Polytechnique : retour sur les racines antiféministes de cette tragédie
Radio-Canada
Le Québec commémore lundi les 32 ans de la tuerie de l'École polytechnique de Montréal, où 14 femmes ont été assassinées par Marc Lépine. Comment l’antiféminisme a-t-il évolué depuis ce massacre survenu en 1989? Entrevue avec Melissa Blais, professeure de sociologie à l’Université du Québec en Outaouais et autrice de l’essai J'haïs les féministes.
Ce que j'ai observé, ce qui m'a épatée quand j'ai plongé dans les archives, 600 articles de journaux, c’est à quel point on s’activait rapidement pour créer de la mémoire collective. Au lendemain de l'attentat, on a voulu construire la mémoire du temps présent.
Personne ne remet en question les 24 minutes de l’attentat. Mais on a cherché à trouver des causes. Premièrement, on a cherché à ancrer l’attentat dans les meurtres de masse. En faisant ça, on évacue la spécificité des motivations de Lépine.
Ensuite, on a des discours qui disaient qu’il fallait se taire. En 1990, ça venait de l’École polytechnique, notamment. On a dit : il faut arrêter d’en parler, c’est trop souffrant.
Et puis il y avait le discours qui visait à accuser le service 911 et les forces de l’ordre d’avoir tardé à agir. Encore, on évacue la dimension féministe.
Il y a ensuite des discours antiféministes qui héroïsent le tueur. On plaide la crise de la masculinité. Que c’est de la faute des femmes, qui n’ont pas su se lier d'amitié avec Lépine. Or, Marc Lépine avait écrit un manifeste antiféministe qui a été coulé dans les médias quelques mois après les événements. Et même après sa réception, les gens qui cherchaient à psychologiser le tueur ont continué à le faire.
Oui, et c'est grâce aux efforts des féministes. Des brèches s’ouvrent dans les médias, car elles gardent le fort. Dix ans après les attentats, on parlait néanmoins encore de militer contre toutes les formes de violence. On évitait de parler de l'antiféminisme.
Et puis, 20 ans plus tard, il y a eu le film Polytechnique de Denis Villeneuve et des commémorations. Il y a à ce moment un discours de négociation, c’est-à-dire qu’on parlait à la fois de la souffrance masculine, mais on poussait plus loin pour parler de violence contre les femmes.

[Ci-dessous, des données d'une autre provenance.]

(** The modules a compilation is given: one file per module name, of some unit other than
    the excluded one. *)
Lemma fill_pcm_deps_ok ord ws exclude name :
  (∀ p, fill_pcm_deps ord ws exclude ∅ !! name = Some p →
     ∃ id, id ≠ exclude ∧ pcm_paths ws !! id = Some p ∧ path_to_module ws !! id = Some name) ∧
  (∀ id, id ≠ exclude → is_Some (pcm_paths ws !! id) → path_to_module ws !! id = Some name →
     is_Some (fill_pcm_deps ord ws exclude ∅ !! name)).
Proof.
  unfold fill_pcm_deps. set (step := λ pcms e, _).
  assert (∀ l (pcms : gmap bytes bytes),
    (∀ p, foldl step pcms l !! name = Some p → pcms !! name = Some p ∨
       ∃ id, (id, p) ∈ l ∧ id ≠ exclude ∧ path_to_module ws !! id = Some name) ∧
    (∀ id p, (id, p) ∈ l → id ≠ exclude → path_to_module ws !! id = Some name →
       is_Some (foldl step pcms l !! name)) ∧
    (is_Some (pcms !! name) → is_Some (foldl step pcms l !! name))) as Hstep.
  { induction l as [|[id p] l IH]; intros pcms; cbn; [split_and!; [auto|set_solver|done]|].
    destruct (IH (step pcms (id, p))) as (H1 & H2 & H3). clear IH.
    assert (is_Some (pcms !! name) → is_Some (step pcms (id, p) !! name)) as Hkeep.
    { unfold step. cbn. case_decide; [done|].
      destruct (path_to_module ws !! id) as [n|]; [|done]. destruct (decide (n = name)) as [-> |]; [by rewrite lookup_insert_eq|by rewrite lookup_insert_ne]. }
    split_and!; [| |by auto].
    - intros q Hq%H1. destruct Hq as [Hq|(i & ? & ?)]; [|set_solver].
      unfold step in Hq. cbn in Hq. case_decide; [auto|].
      destruct (path_to_module ws !! id) as [n|] eqn:Hm; [|auto]. destruct (decide (n = name)) as [-> |]; [|rewrite lookup_insert_ne in Hq by done; auto].
      rewrite lookup_insert_eq in Hq. simplify_eq. right. exists id. set_solver.
    - intros i q [[= -> ->]|Hi]%elem_of_cons Hne Hm; [|by eapply H2]. apply H3. unfold step. cbn.
      rewrite decide_False, Hm by done. by rewrite lookup_insert_eq. }
  destruct (Hstep (entries ord (pcm_paths ws)) ∅) as (H1 & H2 & _). split.
  - intros p [?|(id & Hin%elem_of_entries & ? & ?)]%H1; [done|]. by exists id.
  - intros id Hne [p Hp] Hm. apply (H2 id p); [|done|done]. by apply elem_of_entries.
Qed.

Oui, il y a eu la demande de changer la plaque qui commémore la tuerie [pour ajouter qu’il s’agit d’un attentat antiféministe]. Ça a été pour moi un moment charnière quant à la reconnaissance des féministes, et du fait qu'il faut agir de manière préventive. Depuis le 30e anniversaire, on parle d’antiféminisme. Il y a une reconnaissance politique, notamment dans les discours. Justin Trudeau, par exemple, a dit qu'il fallait lutter contre les violences faites aux femmes.